It felt like a slow, terrible crucifixion of his soul every time he thought of her, for it wasn’t possible to picture her and feel a surge of fatherly pride without thinking of Jessica Leonard and what she had meant to her father. He wished with all his heart that he had the courage to end Blake’s suffering. He could feel the man’s helplessness and grief as he imagined Lydia moving inexorably away from him, disappearing from his reach to a place he couldn’t go, where he would never be able to find her, as Jessica had moved away from her own father and still no one had found her.
Andee could see from the paintings on the wall of a much younger Jenny Leonard as Modigliani’s Young Woman in a Shirt, and Picasso’s Nude Seated in a Chair, that she had always been a fragile-looking woman with a delicate physique and ashen pallor, and she was perhaps even more so now. Still, Andee suspected that today was one of her better days as she focused her large, doe-like eyes on Andee’s each time Andee spoke, as though not wanting to miss a word or misunderstand a meaning.

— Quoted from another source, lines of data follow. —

(* ===== verification/Environments.v ===== *)
(** * The environments

    The implementations of the [Environment] trait: [MockEnv] of
    [lockframe-core/src/env.rs] with its virtual time, [SimEnv] of
    [lockframe-harness/src/sim_env.rs], [SystemEnv] of
    [lockframe-server/src/system_env.rs], and the generator that
    [lockframe-core/src/mls/provider.rs] makes of an environment for the MLS
    library.  Seeded generators, the clocks of tokio and of the system, and the
    randomness of the operating system are classes.  The clones of an environment
    share its state, which a call threads. *)

From S2P Require Import Prelude Env.

Local Open Scope N_scope.

(** The generators of the rand crate. *)
Class SeededRng (R : Type) := {
  seed_from_u64 : N -> R;
  fill_bytes : nat -> R -> bytes * R;
  fill_bytes_length n r : length (fst (fill_bytes n r)) = n;
}.

(** A clock that never goes backwards, with its latest reading. *)
Class MonotonicClock (T : Type) := {
  read_clock : T -> Instant * T;
  latest : T -> Instant;
  read_clock_monotone t : latest t <= fst (read_clock t) /\ latest (snd (read_clock t)) = fst (read_clock t);
}.

(** The fixed timestamp of both test environments, 2024-01-01. *)
Definition FIXED_WALL_CLOCK : N := 1704067200.

(** ** Virtual time *)

Module VirtualInstant.

Definition from_duration (d : Duration) : Instant := d.
Definition since_epoch (i : Instant) : Duration := i.

(** [checked_sub(..).expect(..)]. *)
Definition sub (a b : Instant) : res unit Duration := if b <=? a then Ok (a - b) else Panic.

(** Durations have a [u64] of seconds; their sum panics beyond. *)
Definition add (i : Instant) (d : Duration) : res unit Instant :=
  if i + d <? 2 ^ 64 * 1000000000 then Ok (i + d) else Panic.

Definition debug (i : Instant) : string := "VirtualInstant(" +:+ fmt_duration i +:+ ")".

(** A time and one that is later by a duration differ by that duration. *)
Lemma sub_add i d j : add i d = Ok j -> sub j i = Ok d.
Proof.
  unfold add, sub. destruct (_ <? _); intros [= <-]. rewrite (proj2 (N.leb_le _ _)) by lia.
  f_equal. lia.
Qed.

End VirtualInstant.

(** ** The mock environment *)

Module MockEnv.
Section mock.
Context {R : Type} `{!SeededRng R}.

Record t := mk { offset_nanos : N; rng : R }.

Definition new : t := mk 0 (seed_from_u64 0).
(** [StdRng::from_entropy()] is the argument. *)
Definition with_crypto_rng (entropy : R) : t := mk 0 entropy.

(** [fetch_add] wraps. *)
Definition advance_time (d : Duration) (e : t) : t * res unit unit :=
  if d <=? u64_MAX then (mk ((offset_nanos e + d) mod 2 ^ 64) (rng e), Ok tt) else (e, Panic).

Definition now (e : t) : Instant * t := (offset_nanos e, e).
(** Returns at once. *)
Definition sleep (d : Duration) (e : t) : t := e.
Definition random_bytes (n : nat) (e : t) : bytes * t :=
  let '(bs, r) := fill_bytes n (rng e) in (bs, mk (offset_nanos e) r).
Definition wall_clock_secs (e : t) : N * t := (FIXED_WALL_CLOCK, e).

Lemma random_bytes_rng n e : random_bytes n e
  = (fst (fill_bytes n (rng e)), mk (offset_nanos e) (snd (fill_bytes n (rng e)))).
Proof. unfold random_bytes. by destruct (fill_bytes n (rng e)). Qed.

#[export] Program Instance mock_environment : Environment t := {|
  Env.now := now;
  Env.random_bytes := random_bytes;
  Env.wall_clock_secs := wall_clock_secs;
  clock := offset_nanos;
|}.
Next Obligation. intros. cbn. done. Qed.
Next Obligation. intros n e. by rewrite random_bytes_rng. Qed.
Next Obligation. done. Qed.
Next Obligation. intros n e. rewrite random_bytes_rng. apply fill_bytes_length. Qed.

(** The virtual clock shows exactly the time it has been advanced by, and the
    differences of its readings are durations, up to 2^64 nanoseconds... *)
Theorem mock_time_exact e d : offset_nanos e + d < 2 ^ 64 ->
  exists e', advance_time d e = (e', Ok tt) /\ rng e' = rng e /\
    VirtualInstant.sub (fst (now e')) (fst (now e)) = Ok d.
Proof.
  intros H. unfold advance_time. rewrite (proj2 (N.leb_le d u64_MAX)) by (unfold u64_MAX; lia).
  eexists. split_and!; [done..|]. cbn. rewrite N.mod_small by done.
  unfold VirtualInstant.sub. rewrite (proj2 (N.leb_le _ _)) by lia. f_equal. lia.
Qed.

(** ... and beyond goes back, although every step is a duration it accepts. *)
Theorem mock_time_wraps e d : d <= u64_MAX -> offset_nanos e < 2 ^ 64 -> 2 ^ 64 <= offset_nanos e + d ->
  exists e', advance_time d e = (e', Ok tt) /\ fst (now e') < fst (now e) /\
    VirtualInstant.sub (fst (now e')) (fst (now e)) = Panic.
Proof.
  intros Hd He H. unfold advance_time. rewrite (proj2 (N.leb_le d u64_MAX)) by done. unfold u64_MAX in Hd.
  assert (Hlt : (offset_nanos e + d) mod 2 ^ 64 < offset_nanos e).
  { rewrite N.Div0.mod_eq.
    replace ((offset_nanos e + d) / 2 ^ 64) with 1; [lia|].
    apply (N.div_unique _ _ _ (offset_nanos e + d - 2 ^ 64)); lia. }
  eexists. split_and!; [done|done|]. cbn. unfold VirtualInstant.sub.
  by rewrite (proj2 (N.leb_gt _ _)).
Qed.

End mock.
End MockEnv.

(** ** The simulation's environment *)

Module SimEnv.
Section sim.
Context {R : Type} `{!SeededRng R} {T : Type} `{!MonotonicClock T}.

(** The generator, and the simulated time of tokio. *)
Record t := mk { rng : R; time : T }.

Definition with_seed (seed : N) (time : T) : t := mk (seed_from_u64 seed) time.
Definition new (time : T) : t := with_seed 0 time.

Definition now (e : t) : Instant * t :=
  let '(i, time') := read_clock (time e) in (i, mk (rng e) time').
Definition random_bytes (n : nat) (e : t) : bytes * t :=
  let '(bs, r) := fill_bytes n (rng e) in (bs, mk r (time e)).
Definition wall_clock_secs (e : t) : N * t := (FIXED_WALL_CLOCK, e).

#[export] Program Instance sim_environment : Environment t := {|
  Env.now := now;
  Env.random_bytes := random_bytes;
  Env.wall_clock_secs := wall_clock_secs;
  clock e := latest (time e);
|}.
Next Obligation.
  intros e. unfold now. pose proof (read_clock_monotone (time e)) as H. by destruct (read_clock (time e)).
Qed.
Next Obligation. intros n e. unfold random_bytes. by destruct (fill_bytes n (rng e)). Qed.
Next Obligation. intros e. done. Qed.
Next Obligation.
  intros n e. unfold random_bytes. pose proof (fill_bytes_length n (rng e)) as H. by destruct (fill_bytes n (rng e)).
Qed.

(** What the simulated code asks of its environment, and the bytes it gets. *)
Inductive request := RNow | RBytes (n : nat) | RWall.

Fixpoint drawn (reqs : list request) (e : t) : list bytes :=
  match reqs with
  | [] => []
  | RNow :: rest => drawn rest (snd (now e))
  | RWall :: rest => drawn rest (snd (wall_clock_secs e))
  | RBytes n :: rest => let '(bs, e') := random_bytes n e in bs :: drawn rest e'
  end.

Fixpoint rng_drawn (ns : list nat) (r : R) : list bytes :=
  match ns with
  | [] => []
  | n :: rest => let '(bs, r') := fill_bytes n r in bs :: rng_drawn rest r'
  end.

Lemma drawn_rng reqs : forall e,
  drawn reqs e = rng_drawn (omap (fun q => match q with RBytes n => Some n | _ => None end) reqs) (rng e).
Proof.
  induction reqs as [|[|n|] reqs IH]; intros e; cbn [drawn omap list_omap rng_drawn]; [done|..].
  - rewrite IH. unfold now. by destruct (read_clock (time e)).
  - unfold random_bytes. destruct (fill_bytes n (rng e)) as [bs r]. by rewrite IH.
  - by rewrite IH.
Qed.

(** The bytes of a run are those of the seed: when and how often the time is
    read makes no difference. *)
Theorem same_seed_same_bytes seed time time' reqs reqs' :
  omap (fun q => match q with RBytes n => Some n | _ => None end) reqs
  = omap (fun q => match q with RBytes n => Some n | _ => None end) reqs' ->
  drawn reqs (with_seed seed time) = drawn reqs' (with_seed seed time').
Proof. intros H. by rewrite !drawn_rng, H. Qed.

End sim.
End SimEnv.

(** ** The system's environment *)

Module SystemEnv.

(** The operating system: its monotonic clock, [getrandom], which may fail, and
    the time since 1970, [None] before. *)
Class Os (S : Type) := {
  os_now : S -> Instant * S;
  getrandom : nat -> S -> option bytes * S;
  unix_time : S -> option Duration * S;
}.

Section system.
Context {S : Type} `{!Os S}.

Definition now (s : S) : Instant * S := os_now s.
Definition random_bytes (n : nat) (s : S) : res unit bytes * S :=
  let '(r, s') := getrandom n s in (match r with Some bs => Ok bs | None => Panic end, s').
Definition wall_clock_secs (s : S) : res unit N * S :=
  let '(r, s') := unix_time s in (match r with Some d => Ok (as_secs d) | None => Panic end, s').

(** A system that works: it is what the trait asks for, as long as the calls do
    not panic. *)
Class OsWorks := {
  os_clock : S -> Instant;
  os_now_monotone s : os_clock s <= fst (os_now s) /\ os_clock (snd (os_now s)) = fst (os_now s);
  getrandom_works n s : exists bs s', getrandom n s = (Some bs, s') /\ length bs = n /\ os_clock s' = os_clock s;
  unix_time_works s : exists d s', unix_time s = (Some d, s') /\ os_clock s' = os_clock s;
}.

Context {works : OsWorks}.

Definition ok_or_default {A} (d : A) (p : res unit A * S) : A * S :=
  (match fst p with Ok a => a | _ => d end, snd p).

Lemma never_panics n s : (exists bs, fst (random_bytes n s) = Ok bs) /\ exists t, fst (wall_clock_secs s) = Ok t.
Proof using works.
  unfold random_bytes, wall_clock_secs.
  destruct (getrandom_works n s) as (bs & s1 & -> & _). destruct (unix_time_works s) as (d & s2 & -> & _).
  split; by eexists.
Qed.

Program Definition system_environment : Environment S := {|
  Env.now := now;
  Env.random_bytes n s := ok_or_default [] (random_bytes n s);
  Env.wall_clock_secs s := ok_or_default 0 (wall_clock_secs s);
  clock := os_clock;
|}.
Next Obligation. intros s. apply os_now_monotone. Qed.
Next Obligation.
  intros n s. unfold random_bytes. by destruct (getrandom_works n s) as (bs & s' & -> & _ & H).
Qed.
Next Obligation.
  intros s. unfold wall_clock_secs. by destruct (unix_time_works s) as (d & s' & -> & H).
Qed.
Next Obligation.
  intros n s. unfold random_bytes. by destruct (getrandom_works n s) as (bs & s' & -> & H & _).
Qed.

End system.
End SystemEnv.

(** ** The generator of the MLS library *)

Module EnvironmentRng.
Section rng.
Context {Env : Type} `{!Environment Env}.

(** Of four bytes in the order of x86, while [next_u64] takes the order of the
    network. *)
Definition next_u32 (e : Env) : N * Env :=
  let '(bs, e') := random_bytes 4 e in (from_le_bytes bs, e').
Definition next_u64 (e : Env) : N * Env := random_u64 e.
Definition fill_bytes (n : nat) (e : Env) : bytes * Env := random_bytes n e.
Definition try_fill_bytes (n : nat) (e : Env) : res Empty_set bytes * Env :=
  let '(bs, e') := random_bytes n e in (Ok bs, e').
Definition random_array (n : nat) (e : Env) : res Empty_set bytes * Env :=
  let '(bs, e') := random_bytes n e in (Ok bs, e').
Definition random_vec (len : nat) (e : Env) : res Empty_set bytes * Env :=
  let '(bs, e') := random_bytes len e in (Ok bs, e').

(** The numbers have their width, and the fallible calls do not fail. *)
Theorem environment_rng_total n e :
  fst (next_u32 e) < 2 ^ 32 /\ fst (next_u64 e) < 2 ^ 64 /\
  (exists bs, fst (try_fill_bytes n e) = Ok bs /\ length bs = n) /\
  random_array n e = try_fill_bytes n e /\ random_vec n e = try_fill_bytes n e.
Proof.
  split_and!; [|apply random_u64_lt| |done..].
  - unfold next_u32. pose proof (random_bytes_length 4 e) as Hl.
    destruct (random_bytes 4 e) as [bs e']. by apply (from_le_bytes_lt_n _ 4).
  - unfold try_fill_bytes. pose proof (random_bytes_length n e) as Hl.
    destruct (random_bytes n e) as [bs e']. by exists bs.
Qed.

End rng.
End EnvironmentRng.
(** The packed layout: the fields at their offsets, and the bytes of the
    struct.  [ref_from_prefix] fails when fewer than [SIZE] bytes are there. *)
Definition of_layout (b : bytes) : t :=
  mk (slice b 0 4) (nth 4 b Init.Byte.x00) (nth 5 b Init.Byte.x00)
     (slice b 6 8) (slice b 8 12) (slice b 12 16) (slice b 16 32)
     (slice b 32 40) (slice b 40 48) (slice b 48 56) (slice b 56 64)
     (slice b 64 128).

Definition ref_from_prefix (b : bytes) : option (t * bytes) :=
  if len b <? SIZE then None else Some (of_layout b, drop 128 b).

(** [FromBytes::ref_from_bytes]: the length has to be exactly [SIZE]. *)
Definition ref_from_bytes (b : bytes) : option t :=
  if len b =? SIZE then Some (of_layout b) else None.

Definition to_bytes (h : t) : bytes :=
  f_magic h ++ [f_version h] ++ [f_flags h] ++ f_opcode h ++ f_request_id h
  ++ f_payload_size h ++ f_room_id h ++ f_sender_id h ++ f_context_id h
  ++ f_hlc_timestamp h ++ f_epoch h ++ f_signature h.

(** ** Accessors *)

Definition magic (h : t) : N := from_be_bytes (f_magic h).
Definition version (h : t) : byte := f_version h.
Definition flags (h : t) : FrameFlags.t := FrameFlags.from_byte (f_flags h).
Definition opcode (h : t) : N := from_be_bytes (f_opcode h).
Definition opcode_enum (h : t) : option Opcode.t := Opcode.from_u16 (opcode h).
Definition request_id (h : t) : N := from_be_bytes (f_request_id h).
Definition room_id (h : t) : N := from_be_bytes (f_room_id h).
Definition room_id_bytes (h : t) : bytes := f_room_id h.
Definition sender_id (h : t) : N := from_be_bytes (f_sender_id h).
Definition log_index (h : t) : N := from_be_bytes (f_context_id h).
Definition recipient_id (h : t) : N := from_be_bytes (f_context_id h).
Definition hlc_timestamp (h : t) : N := from_be_bytes (f_hlc_timestamp h).
Definition epoch (h : t) : N := from_be_bytes (f_epoch h).
Definition payload_size (h : t) : N := from_be_bytes (f_payload_size h).
Definition signature (h : t) : bytes := f_signature h.

Definition from_bytes (b : bytes) : res ProtocolError.t t :=
  match ref_from_prefix b with
  | None => Err (ProtocolError.FrameTooShort SIZE (len b))
  | Some (header, _) =>
      if negb (from_be_bytes (f_magic header) =? MAGIC) then
        Err ProtocolError.InvalidMagic
      else if negb (bool_decide (f_version header = VERSION)) then
        Err (ProtocolError.UnsupportedVersion (f_version header))
      else
        let payload_size := from_be_bytes (f_payload_size header) in
        if MAX_PAYLOAD_SIZE <? payload_size then
          Err (ProtocolError.PayloadTooLarge payload_size MAX_PAYLOAD_SIZE)
        else Ok header
  end.

(** The 128 bytes [FrameHeader::new] builds: zeros, with the magic number, the
    version and the opcode copied in place. *)
Definition new_bytes (op : Opcode.t) : bytes :=
  to_be_bytes 4 MAGIC ++ [VERSION] ++ zeros 1
  ++ to_be_bytes 2 (Opcode.to_u16 op) ++ zeros 120.

(** The [unreachable!] arm of [new] is the default here; [new_reachable]
    shows it is never taken. *)
Definition new (op : Opcode.t) : t :=
  match from_bytes (new_bytes op) with
  | Ok h => h
  | _ => of_layout []
  end.

(** [signing_data]: bytes 0-39 and 48-63 of the header. *)
Definition signing_data (h : t) : bytes :=
  let b := to_bytes h in take 40 b ++ slice b 48 64.

(** ** Setters *)

Definition set_room_id (room_id : N) (h : t) : t :=
  mk (f_magic h) (f_version h) (f_flags h) (f_opcode h) (f_request_id h)
    (f_payload_size h) (to_be_bytes 16 room_id) (f_sender_id h)
    (f_context_id h) (f_hlc_timestamp h) (f_epoch h) (f_signature h).

Definition set_log_index (log_index : N) (h : t) : t :=
  mk (f_magic h) (f_version h) (f_flags h) (f_opcode h) (f_request_id h)
    (f_payload_size h) (f_room_id h) (f_sender_id h)
    (to_be_bytes 8 log_index) (f_hlc_timestamp h) (f_epoch h) (f_signature h).

Definition set_recipient_id (recipient_id : N) (h : t) : t :=
  mk (f_magic h) (f_version h) (f_flags h) (f_opcode h) (f_request_id h)
    (f_payload_size h) (f_room_id h) (f_sender_id h)
    (to_be_bytes 8 recipient_id) (f_hlc_timestamp h) (f_epoch h)
    (f_signature h).

Definition set_sender_id (sender_id : N) (h : t) : t :=
  mk (f_magic h) (f_version h) (f_flags h) (f_opcode h) (f_request_id h)
    (f_payload_size h) (f_room_id h) (to_be_bytes 8 sender_id)
    (f_context_id h) (f_hlc_timestamp h) (f_epoch h) (f_signature h).

Definition set_epoch (epoch : N) (h : t) : t :=
  mk (f_magic h) (f_version h) (f_flags h) (f_opcode h) (f_request_id h)
    (f_payload_size h) (f_room_id h) (f_sender_id h) (f_context_id h)
    (f_hlc_timestamp h) (to_be_bytes 8 epoch) (f_signature h).

Definition set_signature (signature : bytes) (h : t) : t :=
  mk (f_magic h) (f_version h) (f_flags h) (f_opcode h) (f_request_id h)
    (f_payload_size h) (f_room_id h) (f_sender_id h) (f_context_id h)
    (f_hlc_timestamp h) (f_epoch h) signature.

Definition set_request_id (request_id : N) (h : t) : t :=
  mk (f_magic h) (f_version h) (f_flags h) (f_opcode h)
    (to_be_bytes 4 request_id) (f_payload_size h) (f_room_id h)
    (f_sender_id h) (f_context_id h) (f_hlc_timestamp h) (f_epoch h)
    (f_signature h).

Definition set_flags (flags : FrameFlags.t) (h : t) : t :=
  mk (f_magic h) (f_version h) (FrameFlags.to_byte flags) (f_opcode h)
    (f_request_id h) (f_payload_size h) (f_room_id h) (f_sender_id h)
    (f_context_id h) (f_hlc_timestamp h) (f_epoch h) (f_signature h).

Definition set_hlc_timestamp (timestamp : N) (h : t) : t :=
  mk (f_magic h) (f_version h) (f_flags h) (f_opcode h) (f_request_id h)
    (f_payload_size h) (f_room_id h) (f_sender_id h) (f_context_id h)
    (to_be_bytes 8 timestamp) (f_epoch h) (f_signature h).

So far, as they’d sat there in Jenny’s parents’ best room, as they called it, sipping tea and only barely aware of the place becoming darker as clouds drew in, Jenny had told Andee nothing that Andee hadn’t already read in the police files. Like Blake and Matt she’d expected Jessica home that day in time to join them for dinner. She’d received no texts or calls to warn her of a delay or change of plan, nor could she throw a single glimmer of light on what might have caused her daughter to go to Notting Hill Gate station instead of Paddington.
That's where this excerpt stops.